Listed entries.
(** C9: the footnote never starts with a newline; whenever the band has
    a fourth line, the third line is not empty. *)
Theorem footnote_no_leading_newline (height_scan : float) :
  let text := within_bbox_extract_text page (footer_bbox page table_bbox height_scan) in
  let lines := stripped_lines (text_value text) in
  hd_error (extract_lines_below_table page table_bbox height_scan) <> Some newline
  /\ (3 < length lines -> reversed_line lines 2 <> []).
Proof.
  intros text lines.
  assert (Ht : Forall trimmed lines) by apply stripped_lines_trimmed.
  assert (Hhd : forall base ls c,
             hd_error base = Some c -> hd_error (append_lines base ls) = Some c).
  { intros base ls. revert base.
    induction ls as [|l ls IH]; intros base c Hb; [exact Hb|].
    unfold append_lines. simpl. apply IH.
    destruct (truthy l); [|exact Hb].
    destruct base; [discriminate | exact Hb]. }
  split.
  - rewrite footer_of_lines. fold text. fold lines.
    destruct lines as [|l1 [|l2 [|l3 rest]]]; try (simpl; discriminate).
    do 2 (apply Forall_inv_tail in Ht). apply Forall_inv in Ht.
    destruct Ht as [Hne [_ Hlast]].
    unfold reversed_line at 1. simpl nth_error.
    destruct (rev l3) as [|c r] eqn:E.
    + exfalso. apply Hne. rewrite <- (rev_involutive l3), E. reflexivity.
    + rewrite (Hhd (c :: r) _ c eq_refl).
      intros H. injection H as ->.
      specialize (Hlast _ _ eq_refl). discriminate.
  - intros Hlen.
    destruct lines as [|l1 [|l2 [|l3 rest]]]; simpl in Hlen; try lia.
    do 2 (apply Forall_inv_tail in Ht). apply Forall_inv in Ht.
    unfold reversed_line. simpl. apply trimmed_rev_nonempty, Ht.
Qed.

End Resolver.

Lemma footnote_combination_witness :
  extract_lines_below_table Samples.page_two_tables Samples.table_bbox 70
    = [51; 67; 10; 52; 68; 10; 53; 69]%N.
Proof.
  exact (proj1 (footnote_combination Samples.page_two_tables Samples.table_bbox 70)
           [65; 49]%N [66; 50]%N [67; 51]%N [68; 52]%N [69; 53]%N [[70; 54]%N] eq_refl).
Defined.

Lemma title_lines_witness :
  extract_header_above_table Samples.page_one_line Samples.table_bbox 60
    = (rev [111; 110; 108; 121; 32; 108; 105; 110; 101]%N, []).
Proof.
  exact (proj1 (proj2 (title_lines Samples.page_one_line Samples.table_bbox 60))
           [111; 110; 108; 121; 32; 108; 105; 110; 101]%N eq_refl).
Defined.

Lemma footnote_no_leading_newline_witness :
  rev [67; 51]%N <> [].
Proof.
  exact (proj2 (footnote_no_leading_newline Samples.page_two_tables Samples.table_bbox 70)
           ltac:(vm_compute; lia)).
Defined.

(** C10: a band whose text is not empty but made of whitespace only
    still gives two empty title strings and an empty footnote. *)
Theorem blank_band_degrades
    (page : Page) (table_bbox : BBox) (height_above height_scan : float) :
  (forall text,
      within_bbox_extract_text page (header_bbox page table_bbox height_above) = Some text ->
      text <> [] -> forallb is_space text = true ->
      extract_header_above_table page table_bbox height_above = ([], []))
  /\ (forall text,
         within_bbox_extract_text page (footer_bbox page table_bbox height_scan) = Some text ->
         text <> [] -> forallb is_space text = true ->
         extract_lines_below_table page table_bbox height_scan = []).
Proof.
  split; intros text Htext _ Hblank.
  - rewrite header_of_lines, Htext. simpl text_value.
    rewrite (stripped_lines_blank _ Hblank). reflexivity.
  - rewrite footer_of_lines, Htext. simpl text_value.
    rewrite (stripped_lines_blank _ Hblank). reflexivity.
Qed.

Lemma blank_band_degrades_witness :
  extract_header_above_table Samples.page_blank Samples.table_bbox 60 = ([], [])
  /\ extract_lines_below_table Samples.page_blank Samples.table_bbox 70 = [].
Proof.
  pose proof (blank_band_degrades Samples.page_blank Samples.table_bbox 60 70) as [Hh Hf].
  split.
  - apply (Hh Samples.blank_text); [reflexivity | discriminate | reflexivity].
  - apply (Hf Samples.blank_text); [reflexivity | discriminate | reflexivity].
Defined.

(** ** The normalizer *)

Lemma reverse_cell_involutive (x : cell) : reverse_cell (reverse_cell x) = x.
Proof. destruct x; simpl; try reflexivity. rewrite rev_involutive. reflexivity. Qed.

Lemma nth_error_rev_str (s : str) (i : nat) :
  i < length s -> nth_error (rev s) i = nth_error s (length s - 1 - i).
Proof.
  intros Hi.
  rewrite (nth_error_nth' (rev s) 0%N) by (rewrite length_rev; exact Hi).
  rewrite (nth_error_nth' s 0%N) by lia.
  rewrite rev_nth by exact Hi.
  do 2 f_equal. lia.
Qed.

(** C4: [reverse_strings] keeps the shape of the frame, leaves every cell
    that is not a string as it is, replaces a string of length L by the
    string of length L with the same characters in reverse order, and
    applied twice gives the frame back. *)
Theorem reverse_strings_spec (df : DataFrame) :
  let df' := reverse_strings df in
  nrows df' = nrows df
  /\ labels df' = labels df
  /\ map (fun c : column => length (snd c)) (columns df')
       = map (fun c : column => length (snd c)) (columns df)
  /\ (forall i, row_at df' i
                = map (fun lc => (fst lc, reverse_cell (snd lc))) (row_at df i))
  /\ (forall x, (forall s, x <> CStr s) -> reverse_cell x = x)
  /\ (forall s, reverse_cell (CStr s) = CStr (rev s)
                /\ length (rev s) = length s
                /\ (forall i, i < length s ->
                              nth_error (rev s) i = nth_error s (length s - 1 - i))
                /\ rev (rev s) = s)
  /\ reverse_strings df' = df.
Proof.
  intros df'. unfold df', reverse_strings, applymap, labels, row_at. simpl.
  repeat split.
  - rewrite map_map. reflexivity.
  - rewrite map_map. apply map_ext. intros c. simpl. apply length_map.
  - intros i. rewrite !map_map. apply map_ext. intros [l v]. simpl.
    f_equal. apply (map_nth reverse_cell v CNaN i).
  - intros x Hx. destruct x; try reflexivity. exfalso. exact (Hx s eq_refl).
  - apply length_rev.
  - apply nth_error_rev_str.
  - apply rev_involutive.
  - destruct df as [n cols]. simpl. f_equal.
    rewrite map_map. rewrite <- (map_id cols) at 2.
    apply map_ext. intros [l v]. simpl. f_equal.
    rewrite map_map. rewrite <- (map_id v) at 2.
    apply map_ext. apply reverse_cell_involutive.
Qed.

Lemma reverse_strings_spec_witness :
  nth_error (rev [97; 98; 99]%N) 0 = nth_error [97; 98; 99]%N (3 - 1 - 0).
Proof.
  pose proof (reverse_strings_spec (pd_DataFrame (Samples.grid 97 98 99))) as H.
  cbv zeta in H.
  destruct H as (_ & _ & _ & _ & _ & H & _).
  destruct (H [97; 98; 99]%N) as (_ & _ & Hnth & _).
  apply Hnth. simpl. lia.
Defined.

(** ** Frames built for a table *)

Lemma str_eqb_eq (s t : str) : str_eqb s t = true <-> s = t.
Proof.
  revert t. induction s as [|c s IH]; intros [|d t]; simpl;
    try (split; [discriminate | congruence]); [tauto|].
  rewrite andb_true_iff, N.eqb_eq, IH. split.
  - intros [-> ->]. reflexivity.
  - intros E. injection E as -> ->. split; reflexivity.
Qed.

Lemma label_eqb_eq (a b : label) : label_eqb a b = true <-> a = b.
Proof.
  destruct a as [n|s], b as [m|t]; simpl;
    try (split; [discriminate | congruence]).
  - rewrite Nat.eqb_eq. split; congruence.
  - rewrite str_eqb_eq. split; congruence.
Qed.

Lemma label_eqb_refl (a : label) : label_eqb a a = true.
Proof. apply label_eqb_eq. reflexivity. Qed.

Lemma positional_pd_DataFrame (table : Table) :
  positional (columns (reverse_strings (pd_DataFrame table))).
Proof.
  unfold positional, reverse_strings, applymap, pd_DataFrame. simpl.
  rewrite map_map. apply Forall_forall. intros c Hc.
  apply in_map_iff in Hc. destruct Hc as [j [<- _]].
  exists j. reflexivity.
Qed.

Lemma positional_no_name (cols : list column) (s : str) :
  positional cols -> existsb (label_eqb (LStr s)) (map fst cols) = false.
Proof.
  induction 1 as [|c cols [j Hj] _ IH]; simpl; [reflexivity|].
  rewrite Hj. exact IH.
Qed.

Lemma positional_find_name (cols rest : list column) (s : str) :
  positional cols ->
  find (fun c : column => label_eqb (fst c) (LStr s)) (cols ++ rest)
    = find (fun c : column => label_eqb (fst c) (LStr s)) rest.
Proof.
  induction 1 as [|c cols [j Hj] _ IH]; simpl; [reflexivity|].
  rewrite Hj. exact IH.
Qed.

(** Assigning to a label the frame does not have appends a column. *)
Lemma setitem_append (df : DataFrame) (name : label) (values : list cell) :
  existsb (label_eqb name) (labels df) = false ->
  setitem df name values
    = {| nrows := nrows df; columns := columns df ++ [(name, values)] |}.
Proof. intros H. unfold setitem. rewrite H. reflexivity. Qed.

Lemma setitem_after_positional
    (n : nat) (cols meta : list column) (s : str) (values : list cell) :
  positional cols ->
  existsb (label_eqb (LStr s)) (map fst meta) = false ->
  setitem {| nrows := n; columns := cols ++ meta |} (LStr s) values
    = {| nrows := n; columns := cols ++ meta ++ [(LStr s, values)] |}.
Proof.
  intros Hp Hm. rewrite setitem_append.
  - simpl. rewrite <- app_assoc. reflexivity.
  - unfold labels. cbn [columns]. rewrite map_app, existsb_app.
    apply orb_false_iff. split; [exact (positional_no_name _ s Hp) | exact Hm].
Qed.

(** The frame built by the loop body: the reversed cells of the table,
    then the six metadata columns. *)
Lemma process_table_frame
    (page_num : Z) (page : Page) (reshte : str) (table : Table) (table_obj : TableObj) :
  process_table page_num page reshte table table_obj
    = {| nrows := length table;
         columns :=
           columns (reverse_strings (pd_DataFrame table))
           ++ metadata_columns (length table) page_num reshte
                (fst (extract_header_above_table page (bbox table_obj) default_height_above))
                (snd (extract_header_above_table page (bbox table_obj) default_height_above))
                (extract_lines_below_table page (bbox table_obj) default_height_scan) |}.
Proof.
  unfold process_table.
  destruct (extract_header_above_table page (bbox table_obj) default_height_above)
    as [header_line1 header_line2].
  pose proof (positional_pd_DataFrame table) as Hp.
  set (cols := columns (reverse_strings (pd_DataFrame table))) in *.
  assert (E0 : reverse_strings (pd_DataFrame table)
               = {| nrows := length table; columns := cols ++ [] |}).
  { unfold cols. rewrite app_nil_r. reflexivity. }
  rewrite E0. unfold setitem_scalar, col_page, col_row, col_reshte, col_title1,
    col_title2, col_footer.
  rewrite (@setitem_after_positional _ _ _ _ _ Hp) by reflexivity.
  cbn [nrows app].
  rewrite (@setitem_after_positional _ _ _ _ _ Hp) by reflexivity.
  cbn [nrows app].
  rewrite (@setitem_after_positional _ _ _ _ _ Hp) by reflexivity.
  cbn [nrows app].
  rewrite (@setitem_after_positional _ _ _ _ _ Hp) by reflexivity.
  cbn [nrows app].
  rewrite (@setitem_after_positional _ _ _ _ _ Hp) by reflexivity.
  cbn [nrows app].
  rewrite (@setitem_after_positional _ _ _ _ _ Hp) by reflexivity.
  reflexivity.
Qed.

(** ** The frames of a page *)

Lemma tables_loop (f : Table -> TableObj -> DataFrame)
    (pairs : list (Table * TableObj)) (all_dfs : list DataFrame) :
  fold_left
    (fun all_dfs (p : Table * TableObj) =>
       let (table, table_obj) := p in
       if negb (list_truthy table) then all_dfs
       else all_dfs ++ [f table table_obj])
    pairs all_dfs
  = all_dfs ++ map (fun p => f (fst p) (snd p)) (filter nonempty_pair pairs).
Proof.
  revert all_dfs. induction pairs as [|[table table_obj] pairs IH]; intros all_dfs; simpl.
  - rewrite app_nil_r. reflexivity.
  - rewrite IH. unfold nonempty_pair at 2. simpl.
    destruct (list_truthy table); simpl; [|reflexivity].
    rewrite <- app_assoc. reflexivity.
Qed.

Exercise objective.
Retype only the lines running from the top of the listing to the line that holds "let text := within_bbox_extract_text", both ends included.

Task answer.
(** C9: the footnote never starts with a newline; whenever the band has
    a fourth line, the third line is not empty. *)
Theorem footnote_no_leading_newline (height_scan : float) :
  let text := within_bbox_extract_text page (footer_bbox page table_bbox height_scan) in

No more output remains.